### Data under study
(* ===== verification/Linked.v ===== *)
(** * Intrusive singly linked lists

    The interface [LinkedHeap] is what [list.c], [utlist.h], [mempool.c],
    [ev_queue.c] and [ev_timer.c] ask of the store they work on: a [next] field
    per node.  The byte memory of [Memory] implements it (field at offset 0, as
    in [struct list], [mem_block_t] and [queue_item_t]); the timer store of
    [EvTimer] implements it with its own records.  The lemmas on list segments
    are proved once, against the laws.  [utlist.h]'s macros are the last
    section. *)
From S2P Require Import Prelude Memory.

Class LinkedHeap (H : Type) := {
  hnext : H -> Z -> Z;
  set_hnext : H -> Z -> Z -> H;
  node_ok : H -> Z -> Prop;
}.

(** A link is NULL or the address of a node. *)
Definition link_ok `{LinkedHeap H} (h : H) (v : Z) : Prop := v = 0 \/ node_ok h v.

Class LinkedHeapLaws (H : Type) `{LinkedHeap H} := {
  node_ok_nonnull (h : H) a : node_ok h a -> a <> 0;
  node_ok_set (h : H) a v b : node_ok h b -> node_ok (set_hnext h a v) b;
  hnext_set_eq (h : H) a v :
    node_ok h a -> link_ok h v -> hnext (set_hnext h a v) a = v;
  hnext_set_ne (h : H) a b v :
    node_ok h a -> node_ok h b -> a <> b -> hnext (set_hnext h a v) b = hnext h b;
}.

(** [lseg h p l q]: following [next] from [p] visits the nodes [l] and stops at [q]. *)
Fixpoint lseg `{LinkedHeap H} (h : H) (p : Z) (l : list Z) (q : Z) : Prop :=
  match l with
  | [] => p = q
  | a :: l' => p = a /\ node_ok h a /\ lseg h (hnext h a) l' q
  end.

(** A NULL-terminated list. *)
Abbreviation lchain h p l := (lseg h p l 0).

Definition head_ptr (l : list Z) : Z := match l with [] => 0 | a :: _ => a end.

Create HintDb linked.

Section segments.
Context {T : Type} {ops : LinkedHeap T} {laws : LinkedHeapLaws T}.
Implicit Types (h : T) (p q a : Z) (l : list Z).

Lemma lseg_app h p l1 l2 q :
  lseg h p (l1 ++ l2) q <-> exists r, lseg h p l1 r /\ lseg h r l2 q.
Proof.
  revert p. induction l1 as [|a l1 IH]; intros p; simpl.
  - split; [by exists p|by intros (r & -> & ?)].
  - rewrite IH. split.
    + intros (-> & Ha & r & H1 & H2). by exists r.
    + intros (r & (-> & Ha & H1) & H2). split_and!; [done..|by exists r].
Qed.

Lemma lseg_nodes h p l q : lseg h p l q -> Forall (node_ok h) l.
Proof.
  revert p. induction l as [|a l IH]; intros p; simpl; constructor; destruct_and!; eauto.
Qed.

Lemma lseg_node h p l q a : lseg h p l q -> a ∈ l -> node_ok h a.
Proof. intros Hl Ha. apply lseg_nodes in Hl. by rewrite Forall_forall in Hl; apply Hl. Qed.

Lemma lchain_head h p l : lchain h p l -> p = head_ptr l.
Proof. by destruct l; [|intros (? & _)]. Qed.

Lemma lchain_nil h l : lchain h 0 l <-> l = [].
Proof.
  split; [|by intros ->]. destruct l as [|a l]; [done|].
  intros (Ha & Hok & _). by destruct (node_ok_nonnull h a Hok).
Qed.

Lemma lchain_cons_inv h p l :
  p <> 0 -> lchain h p l ->
  exists l', l = p :: l' /\ node_ok h p /\ lchain h (hnext h p) l'.
Proof. destruct l as [|a l]; simpl; [done|]. intros _ (-> & ? & ?). eauto. Qed.

(** The list a pointer leads to is unique, hence it has no repetition. *)
Lemma lchain_det h p l1 l2 : lchain h p l1 -> lchain h p l2 -> l1 = l2.
Proof.
  revert p l2. induction l1 as [|a l1 IH]; intros p l2 H1 H2.
  - simpl in H1; subst. symmetry. by apply (lchain_nil h).
  - destruct H1 as (-> & Hok & H1).
    destruct (lchain_cons_inv h a l2 (node_ok_nonnull _ _ Hok) H2) as (l' & -> & _ & H2').
    f_equal. by apply (IH (hnext h a)).
Qed.

Lemma lchain_suffix h p l1 a l2 : lchain h p (l1 ++ a :: l2) -> lchain h a (a :: l2).
Proof. rewrite lseg_app. intros (r & _ & -> & ?). done. Qed.

Lemma lchain_NoDup h p l : lchain h p l -> NoDup l.
Proof.
  revert p. induction l as [|a l IH]; intros p Hl; constructor.
  - intros Ha. apply list_elem_of_split in Ha as (l1 & l2 & ->).
    destruct Hl as (-> & Hok & Hl).
    assert (lchain h a (a :: l1 ++ a :: l2)) as Hfull by done.
    pose proof (lchain_suffix _ _ (a :: l1) _ _ Hfull) as Hs.
    pose proof (lchain_det _ _ _ _ Hfull Hs) as E.
    apply (f_equal length) in E. simpl in E. rewrite length_app in E. simpl in E. lia.
  - destruct Hl as (_ & _ & ?). eauto.
Qed.

Lemma lseg_set_frame h p l q a v :
  node_ok h a -> a ∉ l -> lseg h p l q -> lseg (set_hnext h a v) p l q.
Proof.
  intros Ha. revert p. induction l as [|b l IH]; intros p Hni; simpl; [done|].
  intros (-> & Hb & Hl). split_and!; [done|by apply node_ok_set|].
  rewrite hnext_set_ne by set_solver. apply IH; set_solver.
Qed.

(** Linking a fresh node in front, as LIST_ADD, push and free do. *)
Lemma lseg_push h p l q a :
  node_ok h a -> a ∉ l -> link_ok h p -> lseg h p l q ->
  lseg (set_hnext h a p) a (a :: l) q.
Proof.
  intros Ha Hni Hp Hl. simpl. split_and!; [done|by apply node_ok_set|].
  rewrite hnext_set_eq by done. by apply lseg_set_frame.
Qed.

Lemma lchain_link h p l : lchain h p l -> link_ok h p.
Proof. destruct l; [by left|intros (-> & ? & _); by right]. Qed.

(** Redirecting the [next] field of the last node of a segment. *)
Lemma lseg_relink h p l a q v :
  lseg h p (l ++ [a]) q -> a ∉ l -> link_ok h v ->
  lseg (set_hnext h a v) p (l ++ [a]) v.
Proof.
  intros Hl Hni Hv. apply lseg_app in Hl as (r & H1 & -> & Ha & _).
  apply lseg_app. exists a. split; [by apply lseg_set_frame|].
  simpl. split_and!; [done|by apply node_ok_set|by apply hnext_set_eq].
Qed.

(** Appending a node at the end of a non-empty list. *)
Lemma lchain_append h p l a x :
  lchain h p (l ++ [a]) -> x ∉ l ++ [a] -> node_ok h x ->
  hnext h x = 0 ->
  lchain (set_hnext h a x) p ((l ++ [a]) ++ [x]).
Proof.
  intros Hl Hni Hx Hx0. pose proof (lchain_NoDup _ _ _ Hl) as Hnd.
  apply NoDup_app in Hnd as (_ & Hnd & _).
  apply lseg_app. exists x. split.
  - apply lseg_relink with (q := 0); [done| |by right]. intros ?.
    eapply Hnd; [done|]. set_solver.
  - simpl. split_and!; [done|by apply node_ok_set|].
    rewrite hnext_set_ne; [done| |done|set_solver].
    eapply lseg_node; [done|]. set_solver.
Qed.

(** Unlinking the node after [a]. *)
Lemma lchain_unlink h p l1 a x l2 :
  lchain h p (l1 ++ a :: x :: l2) ->
  lchain (set_hnext h a (hnext h x)) p (l1 ++ a :: l2).
Proof.
  intros Hl. pose proof (lchain_NoDup _ _ _ Hl) as Hnd.
  apply lseg_app in Hl as (r & H1 & -> & Ha & E & Hx & H2).
  apply NoDup_app in Hnd as (_ & Hd & Hnd).
  apply NoDup_cons in Hnd as [Hnd1 Hnd]. apply NoDup_cons in Hnd as [Hnd2 _].
  apply lseg_app. exists a. split.
  - apply lseg_set_frame; [done| |done]. intros Hin. eapply Hd; [done|]. set_solver.
  - simpl. split_and!; [done|by apply node_ok_set|].
    rewrite hnext_set_eq; [|done|by eapply lchain_link].
    apply lseg_set_frame; [done|set_solver|done].
Qed.
End segments.

#[export] Hint Resolve lseg_node lchain_link lchain_NoDup node_ok_nonnull : linked.

(** ** The byte memory as a linked heap *)

(** Nodes are word-aligned objects of the 32-bit address space. *)
Definition aligned4 (a : Z) : Prop := 0 < a < 2 ^ 32 /\ a mod 4 = 0.

#[export] Instance aligned4_dec a : Decision (aligned4 a).
Proof. unfold aligned4. apply _. Defined.

#[export] Instance mem_linked : LinkedHeap mem := {
  hnext := load32;
  set_hnext := store32;
  node_ok _ a := aligned4 a;
}.

Lemma aligned4_disjoint a b : aligned4 a -> aligned4 b -> a <> b -> b + 4 <= a \/ a + 4 <= b.
Proof. unfold aligned4. intros. zdm. Qed.

#[export] Instance mem_linked_laws : LinkedHeapLaws mem.
Proof.
  split; simpl.
  - intros _ a [? _]. lia.
  - done.
  - intros h a v Ha Hv. rewrite load32_store32_eq. apply u32_small.
    destruct Hv as [->|[Hv _]]; lia.
  - intros h a b v Ha Hb Hne. apply load32_store32_ne. by apply aligned4_disjoint.
Qed.

(** The list lemmas in the vocabulary of the byte memory. *)
Section mem_segments.
Implicit Types (m : mem) (p q a x v : Z) (l : list Z).

Lemma mem_frame m p l q a v :
  aligned4 a -> a ∉ l -> lseg m p l q -> lseg (store32 m a v) p l q.
Proof. exact (lseg_set_frame (T := mem) m p l q a v). Qed.

Lemma mem_push m p l a :
  aligned4 a -> a ∉ l -> lchain m p l -> lchain (store32 m a p) a (a :: l).
Proof.
  intros Ha Hni Hl.
  exact (lseg_push (T := mem) m p l 0 a Ha Hni (lchain_link m p l Hl) Hl).
Qed.

Lemma mem_relink m p l a q v :
  lseg m p (l ++ [a]) q -> a ∉ l -> v = 0 \/ aligned4 v ->
  lseg (store32 m a v) p (l ++ [a]) v.
Proof. exact (lseg_relink (T := mem) m p l a q v). Qed.

Lemma mem_append m p l a x :
  lchain m p (l ++ [a]) -> x ∉ l ++ [a] -> aligned4 x -> load32 m x = 0 ->
  lchain (store32 m a x) p ((l ++ [a]) ++ [x]).
Proof. exact (lchain_append (T := mem) m p l a x). Qed.

Lemma mem_unlink m p l1 a x l2 :
  lchain m p (l1 ++ a :: x :: l2) ->
  lchain (store32 m a (load32 m x)) p (l1 ++ a :: l2).
Proof. exact (lchain_unlink (T := mem) m p l1 a x l2). Qed.

Lemma mem_node m p l q a : lseg m p l q -> a ∈ l -> aligned4 a.
Proof. exact (lseg_node (T := mem) m p l q a). Qed.

Lemma mem_link m p l : lchain m p l -> p = 0 \/ aligned4 p.
Proof. exact (lchain_link (T := mem) m p l). Qed.

Lemma aligned4_nonzero a : aligned4 a -> (a =? 0) = false.
Proof. intros [? _]. lia. Qed.

(** A stored link reads back. *)
Lemma load32_store32_link m a v :
  v = 0 \/ aligned4 v -> load32 (store32 m a v) a = v.
Proof. intros [->|[? _]]; rewrite load32_store32_eq; [done|]. apply u32_small. lia. Qed.

Lemma load32_store32_other m a b v :
  aligned4 a -> aligned4 b -> a <> b -> load32 (store32 m a v) b = load32 m b.
Proof. intros. apply load32_store32_ne. by apply aligned4_disjoint. Qed.
End mem_segments.

#[export] Hint Resolve mem_node mem_link : linked.

(** Equivalent memories carry the same lists. *)
Lemma lseg_mem_ext (m1 m2 : mem) p l q :
  (forall a, a ∈ l -> load32 m1 a = load32 m2 a) -> lseg m1 p l q -> lseg m2 p l q.
Proof.
  revert p. induction l as [|a l IH]; intros p Hm; simpl; [done|].
  intros (-> & Ha & Hl). split_and!; [done..|]. rewrite <- Hm by set_solver.
  apply IH; [set_solver|done].
Qed.

(** ** utlist.h *)
Section utlist.
Context {T : Type} {ops : LinkedHeap T}.

(** LIST_ADD(head, ele): the new heap and the new head. *)
Definition LIST_ADD (h : T) (head ele : Z) : T * Z := (set_hnext h ele head, ele).

(** [while (lst->next && (lst->next != ele)) lst = lst->next;] *)
Fixpoint list_delete_walk (fuel : nat) (h : T) (lst ele : Z) : option Z :=
  match fuel with
  | O => None
  | S f =>
      if negb (hnext h lst =? 0) && negb (hnext h lst =? ele)
      then list_delete_walk f h (hnext h lst) ele
      else Some lst
  end.

(** LIST_DELETE(head, ele): [None] when the walk does not end within [fuel] steps. *)
Definition LIST_DELETE (fuel : nat) (h : T) (head ele : Z) : option (T * Z) :=
  if head =? ele then Some (h, hnext h head)
  else
    lst ← list_delete_walk fuel h head ele;
    if negb (hnext h lst =? 0) then Some (set_hnext h lst (hnext h ele), head)
    else Some (h, head).

(** LIST_EXIST(head, ele, result): the value left in [result]. *)
Fixpoint LIST_EXIST (fuel : nat) (h : T) (result ele : Z) : option Z :=
  match fuel with
  | O => None
  | S f =>
      if result =? 0 then Some 0
      else if result =? ele then Some result
      else LIST_EXIST f h (hnext h result) ele
  end.
End utlist.

Section utlist_laws.
Context {T : Type} {ops : LinkedHeap T} {laws : LinkedHeapLaws T}.
Implicit Types (h : T) (l : list Z).

Lemma LIST_ADD_spec h p l x :
  lchain h p l -> node_ok h x -> x ∉ l ->
  lchain (LIST_ADD h p x).1 (LIST_ADD h p x).2 (x :: l).
Proof. intros Hl Hx Hni. simpl fst; simpl snd. apply lseg_push; eauto with linked. Qed.

Lemma LIST_EXIST_spec h p l x fuel :
  lchain h p l -> (length l < fuel)%nat ->
  LIST_EXIST fuel h p x = Some (if decide (x ∈ l) then x else 0).
Proof.
  revert p fuel. induction l as [|a l IH]; intros p [|fuel] Hl Hf; simpl in *; try lia.
  - subst. done.
  - destruct Hl as (-> & Ha & Hl).
    rewrite (proj2 (Z.eqb_neq a 0)) by eauto with linked.
    destruct (Z.eqb_spec a x) as [->|Hne].
    + rewrite decide_True; [done|set_solver].
    + rewrite (IH _ _ Hl) by lia. f_equal.
      destruct (decide (x ∈ l)), (decide (x ∈ a :: l)); set_solver.
Qed.

(** The walk of LIST_DELETE stops at the predecessor of [x], or at the last node. *)
Lemma list_delete_walk_found h p l1 a x l2 fuel :
  lchain h p (l1 ++ a :: x :: l2) -> (length l1 < fuel)%nat ->
  list_delete_walk fuel h p x = Some a.
Proof.
  revert p fuel. induction l1 as [|b l1 IH]; intros p [|fuel] Hl Hf; simpl in *; try lia.
  - destruct Hl as (-> & _ & -> & _). by rewrite Z.eqb_refl, andb_false_r.
  - pose proof (lchain_NoDup _ _ (b :: l1 ++ a :: x :: l2) Hl) as Hnd.
    destruct Hl as (-> & Hb & Hl).
    assert (hnext h b <> 0 /\ hnext h b <> x) as [Hz Hx].
    { destruct l1 as [|c l1]; simpl in Hl; destruct Hl as (-> & Hc & Hl);
        split; eauto using node_ok_nonnull; intros ->;
        apply NoDup_cons in Hnd as [_ Hnd]; apply NoDup_cons in Hnd as [? _]; set_solver. }
    rewrite (proj2 (Z.eqb_neq _ _) Hz), (proj2 (Z.eqb_neq _ _) Hx). simpl.
    apply IH; [done|lia].
Qed.

Lemma list_delete_walk_absent h p l a x fuel :
  lchain h p (l ++ [a]) -> x ∉ l ++ [a] -> (length l < fuel)%nat ->
  list_delete_walk fuel h p x = Some a.
Proof.
  revert p fuel. induction l as [|b l IH]; intros p [|fuel] Hl Hni Hf; simpl in *; try lia.
  - destruct Hl as (-> & _ & ->). done.
  - destruct Hl as (-> & Hb & Hl).
    assert (hnext h b <> 0 /\ hnext h b <> x) as [Hz Hx].
    { destruct l as [|c l]; simpl in Hl; destruct Hl as (-> & Hc & Hl);
        split; eauto using node_ok_nonnull; intros ->; set_solver. }
    rewrite (proj2 (Z.eqb_neq _ _) Hz), (proj2 (Z.eqb_neq _ _) Hx). simpl.
    apply IH; [done|set_solver|lia].
Qed.

Lemma LIST_DELETE_spec h p l1 x l2 fuel :
  lchain h p (l1 ++ x :: l2) -> (length l1 < fuel)%nat ->
  exists h', LIST_DELETE fuel h p x = Some (h', head_ptr (l1 ++ l2)) /\
    lchain h' (head_ptr (l1 ++ l2)) (l1 ++ l2) /\
    (h' = h \/ exists a v, a ∈ l1 /\ h' = set_hnext h a v).
Proof.
  intros Hl Hf. unfold LIST_DELETE.
  destruct l1 as [|b l1 _] using rev_ind.
  - destruct Hl as (-> & Hx & Hl). rewrite Z.eqb_refl. simpl.
    exists h. rewrite <- (lchain_head _ _ _ Hl). eauto.
  - rewrite <- app_assoc in *. simpl in *.
    assert (p <> x) as Hpx.
    { pose proof (lchain_NoDup _ _ _ Hl) as Hnd. rewrite (lchain_head _ _ _ Hl).
      destruct l1; simpl in *; inversion Hnd; set_solver. }
    rewrite (proj2 (Z.eqb_neq _ _) Hpx).
    rewrite length_app in Hf; simpl in Hf.
    rewrite (list_delete_walk_found _ _ _ _ _ _ _ Hl) by lia. simpl.
    pose proof Hl as Hl'. apply lseg_app in Hl' as (r & _ & -> & Hb & Hbx & Hx & _).
    rewrite Hbx. rewrite (proj2 (Z.eqb_neq x 0)) by eauto with linked. simpl.
    exists (set_hnext h b (hnext h x)).
    assert (p = head_ptr (l1 ++ b :: l2)) as ->.
    { rewrite (lchain_head _ _ _ Hl). by destruct l1. }
    split_and!; [done| |right; exists b, (hnext h x); set_solver].
    apply lchain_unlink. replace (head_ptr (l1 ++ b :: l2)) with (head_ptr (l1 ++ b :: x :: l2))
      by (by destruct l1). by rewrite <- (lchain_head _ _ _ Hl).
Qed.
End utlist_laws.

### Problem to work on
Starting with the line that holds "- destruct Hl as (_ & _ & ?). eauto." and ending with the line that holds "apply lseg_app. exists x. split.", retype every line in the data above exactly, and nothing else.

### Solution to the exercise
  - destruct Hl as (_ & _ & ?). eauto.
Qed.

Lemma lseg_set_frame h p l q a v :
  node_ok h a -> a ∉ l -> lseg h p l q -> lseg (set_hnext h a v) p l q.
Proof.
  intros Ha. revert p. induction l as [|b l IH]; intros p Hni; simpl; [done|].
  intros (-> & Hb & Hl). split_and!; [done|by apply node_ok_set|].
  rewrite hnext_set_ne by set_solver. apply IH; set_solver.
Qed.

(** Linking a fresh node in front, as LIST_ADD, push and free do. *)
Lemma lseg_push h p l q a :
  node_ok h a -> a ∉ l -> link_ok h p -> lseg h p l q ->
  lseg (set_hnext h a p) a (a :: l) q.
Proof.
  intros Ha Hni Hp Hl. simpl. split_and!; [done|by apply node_ok_set|].
  rewrite hnext_set_eq by done. by apply lseg_set_frame.
Qed.

Lemma lchain_link h p l : lchain h p l -> link_ok h p.
Proof. destruct l; [by left|intros (-> & ? & _); by right]. Qed.

(** Redirecting the [next] field of the last node of a segment. *)
Lemma lseg_relink h p l a q v :
  lseg h p (l ++ [a]) q -> a ∉ l -> link_ok h v ->
  lseg (set_hnext h a v) p (l ++ [a]) v.
Proof.
  intros Hl Hni Hv. apply lseg_app in Hl as (r & H1 & -> & Ha & _).
  apply lseg_app. exists a. split; [by apply lseg_set_frame|].
  simpl. split_and!; [done|by apply node_ok_set|by apply hnext_set_eq].
Qed.

(** Appending a node at the end of a non-empty list. *)
Lemma lchain_append h p l a x :
  lchain h p (l ++ [a]) -> x ∉ l ++ [a] -> node_ok h x ->
  hnext h x = 0 ->
  lchain (set_hnext h a x) p ((l ++ [a]) ++ [x]).
Proof.
  intros Hl Hni Hx Hx0. pose proof (lchain_NoDup _ _ _ Hl) as Hnd.
  apply NoDup_app in Hnd as (_ & Hnd & _).
  apply lseg_app. exists x. split.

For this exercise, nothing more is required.